MikeB, you introduced this in relation to a heat pump:MikeB wrote: ↑Thu Jul 18, 2024 5:08 amThat, as far as I know, is a pre-requisite for any heat-engine, but otherwise I'm not sure what the relevance is?
And to expand that slightly - for any engine/motor (whether it be electric; a waterwheel; or steam) the most basic pre-requisite is a transfer of energy from high potential to a lower potential.
Reproducing from above:
If I carry a can of gasoline there are "two inputs of energy" in what seems to me the same sense.MikeB wrote: ↑Tue Jul 16, 2024 9:04 amI think this was answered several posts earlier, but the point is that a heat-pump has TWO inputs of energy, one electrical, the other ambient air or ground (depending which kind it is.)
That is why it is called a pump, and not a heater, though it should really be called an "External Refrigerator" or something similar, as it works exactly the same as a domestic fridge - leccy in, heat moved from cold place to warmer place.
I carry an empty can to the gas station, fill it with gas and take it home then pour it into the gas tank of whatever engine. Car, lawn mower, tractor.
The energy expended by my muscles to lift and transport the FUEL is negligible, You appear to be arguing above that the energy used to transport heat by a heat pump doesn't really count much at all.
So, which is it?
On the one hand the apparent "overunity" of a COP >1 is dismissed as irrelevant. Heat pumps and heat engines are fundamentally different. The 2nd Law and Carnot don't apply, but if we want to use that to our advantage to transport heat to a heat engine all of a sudden you can only get as much energy out of your FUEL as you used to transport it.
That is something I've tried to point out many times.

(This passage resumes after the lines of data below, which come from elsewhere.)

(* ===== verification/EvsInit.v ===== *)
(** * Event services: initialization and safety of all calls *)
From Stdlib Require Import String.
From S2P Require Import Prelude Config Msg ResourceId Cstring EsApp TimeApi EvsState EvsApi EvsTask EvsCmds EvsInv EvsCalls EvsOps EvsDispatch.
Import ListNotations.

Implicit Types (a : EVS_AppData_t) (p : CFE_EVS_LongEventTlm_t) (g : CFE_EVS_Log_t) (s : EG).

Section evs.
Context `{Cfg : EvsCfg}.

(** ** CFE_EVS_EarlyInit *)

(** The log of the reset area is kept. *)
Definition keeps_log (e : EarlyEnv) g : bool :=
  negb (ee_ResetType e =? CFE_PSP_RST_TYPE_POWERON) && ((LogMode g =? CFE_EVS_LogMode_OVERWRITE) || (LogMode g =? CFE_EVS_LogMode_DISCARD)) &&
  ((LogFullFlag g =? 0) || (LogFullFlag g =? 1)) && (Next g <? CFE_PLATFORM_EVS_LOG_MAX).

(** The test as the code writes it. *)
Definition log_bad g : bool :=
  (negb (LogMode g =? CFE_EVS_LogMode_OVERWRITE) && negb (LogMode g =? CFE_EVS_LogMode_DISCARD))
    || (negb (LogFullFlag g =? 0) && negb (LogFullFlag g =? 1)) || (CFE_PLATFORM_EVS_LOG_MAX <=? Next g).

Lemma keeps_bad e g : keeps_log e g = negb (ee_ResetType e =? CFE_PSP_RST_TYPE_POWERON) && negb (log_bad g).
Proof.
  unfold keeps_log, log_bad. rewrite Z.ltb_antisym. generalize (CFE_PLATFORM_EVS_LOG_MAX <=? Next g), (LogMode g =? CFE_EVS_LogMode_OVERWRITE), (LogMode g =? CFE_EVS_LogMode_DISCARD), (LogFullFlag g =? 0), (LogFullFlag g =? 1), (ee_ResetType e =? CFE_PSP_RST_TYPE_POWERON).
  intros [] [] [] [] [] []; done.
Qed.

Definition early_log (e : EarlyEnv) g : CFE_EVS_Log_t := if keeps_log e g then g else (clear_log g) <| LogMode := CFE_PLATFORM_EVS_DEFAULT_LOG_MODE |>.

(** The reset area, whatever it contains: the entries and 16-bit fields. *)
Record area_ok g : Prop := { ra_len : length (LogEntry g) = log_max; ra_next : is_u16 (Next g); ra_count : is_u16 (LogCount g) }.

Lemma early_log_safe e g : area_ok g → log_safe (early_log e g).
Proof.
  intros [H1 H2 H3]. unfold early_log, keeps_log. destruct (_ && _) eqn:E.
  - apply andb_true_iff in E as [_ E]. apply Z.ltb_lt in E. split; [unfold is_u16 in *; lia|done..].
  - destruct (clear_log_safe g H1). by split.
Qed.

Record early_state (e : EarlyEnv) s s' : Prop := {
  es_ok : evs_ok s';
  es_apps : AppData s' = replicate max_apps zero_app;
  es_log : EVS_Log s' = early_log e (EVS_Log s);
  es_id : EVS_AppID s' = CFE_RESOURCEID_UNDEFINED;
  es_env : AppTable s' = AppTable s ∧ Now s' = Now s;
}.

Definition early_result (e : EarlyEnv) s (r : Z) s' : Prop :=
  if negb (ee_Status e =? CFE_PSP_SUCCESS) then r = ee_Status e ∧ last (EvsSent s') = Some (OutPanic CFE_PSP_PANIC_MEMORY_ALLOC)
  else if ee_Size e <? ee_Expected e then r = CFE_EVS_RESET_AREA_POINTER ∧ last (EvsSent s') = Some (OutPanic CFE_PSP_PANIC_MEMORY_ALLOC)
  else if negb (ee_Mutex e =? OS_SUCCESS) then r = ee_Mutex e ∧ last (EvsSent s') = Some (OutPanic CFE_PSP_PANIC_STARTUP_SEM)
  else r = CFE_SUCCESS ∧ early_state e s s'.

Lemma zero_tlm_len : length (hk_AppData zero_tlm) = Z.to_nat CFE_MISSION_ES_MAX_APPLICATIONS.
Proof. done. Qed.

(** The state the first part of CFE_EVS_EarlyInit leaves. *)
Definition early_start (h : Message) s : EG :=
  mkEvs (replicate max_apps zero_app) true h
    (zero_tlm <| hk_MessageFormatMode := CFE_PLATFORM_EVS_DEFAULT_MSG_FORMAT_MODE |> <| hk_OutputPort := CFE_PLATFORM_EVS_PORT_DEFAULT |> <| hk_LogFullFlag := 0 |>
       <| hk_LogMode := CFE_PLATFORM_EVS_DEFAULT_LOG_MODE |> <| hk_LogEnabled := true |>) 0 false CFE_RESOURCEID_UNDEFINED (EVS_Log s) (AppTable s) (Now s) (EvsSent s).

Lemma early_state_ok e h s o : area_ok (EVS_Log s) → early_state e s (((early_start h s) <| EVS_Log := early_log e (EVS_Log s) |>) <| EvsSent := o |>).
Proof.
  intros H. split; try done. split; try done.
  - apply Forall_replicate. apply zero_app_ok.
  - by apply early_log_safe.
Qed.

Lemma wp_EarlyInit e (Q : Z → EG → Prop) s : area_ok (EVS_Log s) → (∀ r s', early_result e s r s' → Q r s') → wp (CFE_EVS_EarlyInit e) Q s.
Proof.
  intros H HQ. unfold CFE_EVS_EarlyInit, early_result in *. set (h := take sizeof_TlmHeader _). clearbody h. do 6 (apply wp_bind, wp_modify).
  destruct (negb (ee_Status e =? CFE_PSP_SUCCESS)) eqn:E1.
  { app_go. apply negb_true_iff in E1. change (ee_Status e =? CFE_SUCCESS) with (ee_Status e =? CFE_PSP_SUCCESS). rewrite E1. app_go.
    change (ee_Status e =? CFE_SUCCESS) with (ee_Status e =? CFE_PSP_SUCCESS). rewrite E1. app_go. apply HQ. split; [done|]. cbn [EvsSent set]. apply last_snoc. }
  destruct (ee_Size e <? ee_Expected e).
  { app_go. zred. app_go. apply HQ. split; [done|]. apply last_snoc. }
  app_go. zred. app_go. destruct (negb (ee_Mutex e =? OS_SUCCESS)) eqn:E3.
  { apply negb_true_iff in E3. app_go. change (ee_Mutex e =? CFE_SUCCESS) with (ee_Mutex e =? OS_SUCCESS). rewrite E3. app_go. apply HQ. split; [done|]. apply last_snoc. }
  app_go. zred. app_go. match goal with |- wp _ _ ?x => change x with (early_start h s) end.
  apply wp_rd_log; [done|]. change (EVS_Log (early_start h s)) with (EVS_Log s). app_go.
  assert (∀ t (Q' : unit → EG → Prop), (∀ o, Q' tt (((early_start h s) <| EVS_Log := (clear_log (EVS_Log s)) <| LogMode := CFE_PLATFORM_EVS_DEFAULT_LOG_MODE |> |>) <| EvsSent := o |>)) →
     wp (out t;; EVS_ClearLog;; wr_log (λ g, g <| LogMode := CFE_PLATFORM_EVS_DEFAULT_LOG_MODE |>)) Q' (early_start h s)) as Hclear.
  { intros t Q' HQ'. app_go. eapply wp_ClearLog; [done|done|]. apply wp_wr_log; [done|]. apply HQ'. }
  pose proof (early_state_ok e h s) as Hs. unfold early_log in Hs. rewrite keeps_bad in Hs. destruct (ee_ResetType e =? CFE_PSP_RST_TYPE_POWERON); cbn [negb andb] in Hs.
  { apply Hclear. intros o. app_go. apply HQ. split; [done|]. exact (Hs o H). }
  fold (log_bad (EVS_Log s)). destruct (log_bad (EVS_Log s)); cbn [negb] in Hs.
  - apply Hclear. intros o. app_go. apply HQ. split; [done|]. exact (Hs o H).
  - app_go. apply HQ. split; [done|]. exact (Hs _ H).
Qed.

(** ** CFE_EVS_TaskInit *)

(** Event services register themselves; a failure is written to the system log, and the
    last step is the startup event. *)
Definition task_failed s (r : Z) s' : Prop := r ≠ CFE_SUCCESS ∧ ∃ t, s' = s <| EvsSent ::= λ o, o ++ [OutSysLog t] |>.

Definition task_result (e : TaskEnv) s (r : Z) s' : Prop :=
  task_failed s r s' ∨
  ∃ r1 s1, register_result (te_AppID e) None 0 CFE_EVS_EventFilter_BINARY s r1 s1 ∧
    (task_failed s1 r s' ∨ task_failed (s1 <| EVS_CommandPipe := (te_Pipe e).2 |>) r s' ∨
     r = CFE_SUCCESS ∧ ∃ l, own_events l ((s1 <| EVS_CommandPipe := (te_Pipe e).2 |>) <| EVS_AppID := (te_AppID e).2 |>) s').

Lemma wp_init_failed what r (Q : Z → EG → Prop) s : evs_ok s → r ≠ CFE_SUCCESS → (∀ s', task_failed s r s' → evs_ok s' → Q r s') → wp (init_failed what r) Q s.
Proof. intros H Hr HQ. unfold init_failed. app_go. apply HQ; [split; [done|by eexists]|by apply sent_app_ok]. Qed.

Lemma wp_TaskInit e (Q : Z → EG → Prop) s : evs_ok s → (∀ r s', task_result e s r s' → evs_ok s' → Q r s') → wp (CFE_EVS_TaskInit e) Q s.
Proof.
  intros H HQ. unfold CFE_EVS_TaskInit, task_result in *.
  destruct (Z.eqb_spec (te_Register e) CFE_SUCCESS) as [_|Hn]; [|apply wp_init_failed; [done..|]; intros s' Hs; apply HQ; auto]. cbn [negb]. destruct (te_AppID e) as [st id]. cbn [snd] in HQ.
  destruct (Z.eqb_spec st CFE_SUCCESS) as [->|Hn]; [|apply wp_init_failed; [done..|]; intros s' Hs; apply HQ; auto]. cbn [negb]. apply wp_bind. eapply wp_Register; [done|by split|]. intros r s1 Hr H1.
  assert (∀ r' s', (task_failed s1 r' s' ∨ task_failed (s1 <| EVS_CommandPipe := (te_Pipe e).2 |>) r' s' ∨
     r' = CFE_SUCCESS ∧ ∃ l, own_events l ((s1 <| EVS_CommandPipe := (te_Pipe e).2 |>) <| EVS_AppID := id |>) s') → evs_ok s' → Q r' s') as HQ1 by (intros r' s' Hs; apply HQ; right; by exists r, s1).
  clear HQ. destruct (Z.eqb_spec r CFE_SUCCESS) as [_|Hn]; [|apply wp_init_failed; [done..|]; intros s' Hs; apply HQ1; auto]. cbn [negb]. destruct (te_Pipe e) as [sp pipe]. cbn [snd] in HQ1. apply wp_bind, wp_modify.
  assert (evs_ok (s1 <| EVS_CommandPipe := pipe |>)) as H2 by (by destruct H1). destruct (Z.eqb_spec sp CFE_SUCCESS) as [_|Hn]; [|apply wp_init_failed; [done..|]; intros s' Hs; apply HQ1; auto]. cbn [negb].
  destruct (Z.eqb_spec (te_Cmd e) CFE_SUCCESS) as [_|Hn]; [|apply wp_init_failed; [done..|]; intros s' Hs; apply HQ1; auto]. cbn [negb].
  destruct (Z.eqb_spec (te_Hk e) CFE_SUCCESS) as [_|Hn]; [|apply wp_init_failed; [done..|]; intros s' Hs; apply HQ1; auto]. cbn [negb].
  apply wp_bind, wp_modify, wp_bind. eapply wp_SendEvent; [by destruct H1|]. intros l s' Hl H' _. app_go. apply HQ1; [|done]. do 2 right. split; [done|]. by exists l.
Qed.

(** ** CFE_EVS_ProcessCommandPacket *)

Definition packet_result (m : EvsMsg) s s' : Prop :=
  if em_MsgId m =? CFE_EVS_CMD_MID then ∃ r s1, cmd_result m s r s1 ∧ s' = cmd_count r s1
  else if em_MsgId m =? CFE_EVS_SEND_HK_MID then ∃ h, s' = s <| EVS_Tlm := hk_report s |> <| EVS_TlmHeader := h |> <| EvsSent ::= λ o, o ++ [OutHk h (hk_report s)] |>
  else ∃ l, own_events l (s <| EVS_Tlm ::= λ t, t <| hk_CommandErrorCounter ::= λ n, u8 (n + 1) |> |>) s'.

Lemma wp_ProcessCommandPacket m (Q : unit → EG → Prop) s : evs_ok s → msg_ok m → (∀ s', packet_result m s s' → evs_ok s' → Q tt s') → wp (CFE_EVS_ProcessCommandPacket m) Q s.
Proof.
  intros H Hm HQ. unfold CFE_EVS_ProcessCommandPacket, packet_result in *. destruct (em_MsgId m =? CFE_EVS_CMD_MID).
  { eapply wp_ProcessGroundCommand; [done|done|]. intros r s' Hr H'. apply HQ; [by exists r, s'|by apply cmd_count_ok]. }
  destruct (em_MsgId m =? CFE_EVS_SEND_HK_MID).
  - apply wp_bind, wp_ReportHousekeepingCmd; [done|]. intros h s' H'. app_go. apply HQ; [by exists h|done].
  - apply wp_bind, wp_modify, wp_bind. eapply wp_SendEvent; [by destruct H|]. intros l s' Hl H' _. app_go. apply HQ; [by exists l|done].
Qed.

(** ** The filters an application resets *)

Definition filters_reset a : EVS_AppData_t := a <| ad_BinFilters ::= fmap (λ f, f <| bf_Count := 0 |>) |>.

Lemma filters_reset_ok a : app_ok a → app_ok (filters_reset a).
Proof.
  intros [A1 A2 A3 A4]. split; cbn; try done; [by rewrite length_fmap|]. apply Forall_fmap. eapply Forall_impl; [exact A2|]. intros f []. by split.
Qed.

Definition reset_result (App : Z * Z) (f : EVS_AppData_t → option EVS_AppData_t) s (r : Z) s' : Prop :=
  match (if App.1 =? CFE_SUCCESS then EVS_GetAppDataByID App.2 else None) with
  | None => r = CFE_EVS_APP_ILLEGAL_APP_ID ∧ s' = s
  | Some i => ∃ a, AppData s !! Z.to_nat i = Some a ∧
      if ad_AppID a =? App.2 then match f a with Some a' => r = CFE_SUCCESS ∧ s' = put_app i a' s | None => r = CFE_EVS_EVT_NOT_REGISTERED ∧ s' = s end
      else r = CFE_EVS_APP_NOT_REGISTERED ∧ s' = s
  end.

Lemma wp_ResetFilter App e (Q : Z → EG → Prop) s : evs_ok s →
  (∀ r s', reset_result App (with_filter e (λ f, f <| bf_Count := 0 |>)) s r s' → evs_ok s' → Q r s') → wp (CFE_EVS_ResetFilter App e) Q s.
Proof.
  intros H HQ. unfold CFE_EVS_ResetFilter, EVS_GetCurrentContext, reset_result in *. destruct App as [st id]. cbn [fst snd] in *.
  destruct (st =? CFE_SUCCESS) eqn:Es; [|app_go; by apply HQ]. destruct (EVS_GetAppDataByID id) as [i|] eqn:Ei; [|app_go; by apply HQ]. rewrite Es.
  destruct (app_entry _ _ _ H Ei) as (a & Ha & Hok & Hi). app_go. destruct (ad_AppID a =? id) eqn:Em; cbn [negb].
  2:{ app_go. apply HQ; [|done]. exists a. by rewrite Em. }
  app_go. destruct (EVS_FindEventID e (ad_BinFilters a)) as [k|] eqn:Ek.
  - app_go. eapply wp_with_filter; [done|exact Ha|exact Ek|]. intros a' Ea Hok'. app_go. apply Z.eqb_eq in Es. apply HQ; [exists a; by rewrite Em, Ea|].
    apply put_app_ok; [done|]. apply Hok'; [done|]. intros f []. by split.
  - app_go. apply HQ; [|done]. exists a. by rewrite Em, (with_filter_None _ _ _ Ek).
Qed.

Lemma wp_ResetAllFilters App (Q : Z → EG → Prop) s : evs_ok s →
  (∀ r s', reset_result App (Some ∘ filters_reset) s r s' → evs_ok s' → Q r s') → wp (CFE_EVS_ResetAllFilters App) Q s.
Proof.
  intros H HQ. unfold CFE_EVS_ResetAllFilters, EVS_GetCurrentContext, reset_result in *. destruct App as [st id]. cbn [fst snd compose] in *.
  destruct (st =? CFE_SUCCESS) eqn:Es; [|app_go; by apply HQ]. destruct (EVS_GetAppDataByID id) as [i|] eqn:Ei; [|app_go; by apply HQ]. rewrite Es.
  destruct (app_entry _ _ _ H Ei) as (a & Ha & Hok & Hi). app_go. destruct (ad_AppID a =? id) eqn:Em; cbn [negb].
  2:{ app_go. apply HQ; [|done]. exists a. by rewrite Em. }
  app_go. change 0 with (Z.of_nat 0). pose proof (ao_len a Hok) as Hl. eapply (wp_reset_filters i a); [done|exact Ha|lia|]. rewrite take_0, drop_0. cbn [app Nat.add].
  rewrite drop_ge, app_nil_r, take_ge by lia. app_go. apply Z.eqb_eq in Es. apply HQ; [exists a; by rewrite Em|]. apply put_app_ok; [done|]. by apply (filters_reset_ok a).
Qed.

(** ** Every call *)

(** The calls of event services, with what the callers pass; the table of applications
    and the time change between them. *)
Inductive EvsCall :=
| CallRegister (App : Z * Z) (Filters : ptr (list CFE_EVS_BinFilter_t)) (NumEventFilters FilterScheme : Z)
| CallUnregister (App : Z * Z)
| CallSend (App : Z * Z) (e ty : Z) (Spec : ptr (list Z))
| CallSendWithAppID (e ty AppID : Z) (Spec : ptr (list Z))
| CallSendTimed (App : Z * Z) (time : CFE_TIME_SysTime_t) (e ty : Z) (Spec : ptr (list Z))
| CallResetFilter (App : Z * Z) (e : Z)
| CallResetAllFilters (App : Z * Z)
| CallCleanUp (AppID : Z)
| CallTaskInit (e : TaskEnv)
| CallPacket (m : EvsMsg)
| CallEnv (apps : list CFE_ES_AppRecord_t) (now : CFE_TIME_SysTime_t).

Definition evs_call (c : EvsCall) : M EG Z :=
  match c with
  | CallRegister App F n sc => CFE_EVS_Register App F n sc
  | CallUnregister App => CFE_EVS_Unregister App
  | CallSend App e ty sp => CFE_EVS_SendEvent App e ty sp
  | CallSendWithAppID e ty id sp => CFE_EVS_SendEventWithAppID e ty id sp
  | CallSendTimed App t e ty sp => CFE_EVS_SendTimedEvent App t e ty sp
  | CallResetFilter App e => CFE_EVS_ResetFilter App e
  | CallResetAllFilters App => CFE_EVS_ResetAllFilters App
  | CallCleanUp id => CFE_EVS_CleanUpApp id
  | CallTaskInit e => CFE_EVS_TaskInit e
  | CallPacket m => CFE_EVS_ProcessCommandPacket m;; mret CFE_SUCCESS
  | CallEnv apps now => modify (λ s, s <| AppTable := apps |> <| Now := now |>);; mret CFE_SUCCESS
  end.

(** Callers pass the filters they announce; packets have fields of their sizes. *)
Definition call_ok (c : EvsCall) : Prop :=
  match c with
  | CallRegister _ F n _ => filters_ok F n
  | CallPacket m => msg_ok m
  | _ => True
  end.

Lemma evs_call_safe c s : evs_ok s → call_ok c → wp (evs_call c) (λ _ s', evs_ok s') s.
Proof.
  intros H Hc. destruct c; cbn [evs_call call_ok] in *.
  - by eapply wp_Register.
  - by eapply wp_Unregister.
  - by eapply wp_CFE_SendEvent.
  - by eapply wp_SendEventWithAppID.
  - by eapply wp_SendTimedEvent.
  - by eapply wp_ResetFilter.
  - by eapply wp_ResetAllFilters.
  - by eapply wp_EVS_CleanUpApp.
  - by eapply wp_TaskInit.
  - apply wp_bind. eapply wp_ProcessCommandPacket; [done|done|]. intros s' _ H'. by app_go.
  - app_go. by destruct H.
Qed.

(** The states event services reach from any contents of the reset area. *)
Inductive evs_reach : EG → Prop :=
| reach_init e s s' : area_ok (EVS_Log s) → CFE_EVS_EarlyInit e s = Some (CFE_SUCCESS, s') → evs_reach s'
| reach_call c r s s' : evs_reach s → call_ok c → evs_call c s = Some (r, s') → evs_reach s'.

Lemma evs_reach_ok s : evs_reach s → evs_ok s.
Proof.
  induction 1 as [e s s' Ha E|c r s s' Hr IH Hc E].
  - assert (wp (CFE_EVS_EarlyInit e) (early_result e s) s) as Hw by (by apply wp_EarlyInit). unfold wp in Hw. rewrite E in Hw. revert Hw. unfold early_result.
    destruct (Z.eqb_spec (ee_Status e) CFE_PSP_SUCCESS) as [_|N]; cbn [negb]; [|intros [E1 _]; by destruct N]. destruct (_ <? _); [by intros [? _]|].
    destruct (Z.eqb_spec (ee_Mutex e) OS_SUCCESS) as [_|N]; cbn [negb]; [|intros [E1 _]; by destruct N]. intros [_ He]. by apply He.
  - pose proof (evs_call_safe c s IH Hc) as Hw. unfold wp in Hw. by rewrite E in Hw.
Qed.
End evs.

Heat pumps and heat engines are fundamentally VERY different in principle and result.
One is not the other "running in reverse".
A heat pump merely transports heat/energy from one location where it is useless to us, to another location, where it becomes useful.
A heat ENGINE on the other hand actually consumes the "FUEL" or transforms the energy which moves into its sphere of influence.
Only in the Carnot/caloric theory does a heat engine operate by the mere transfer of energy from one location to another.
We are not lifting our gasoline and pouring it over a water wheel to let it down again.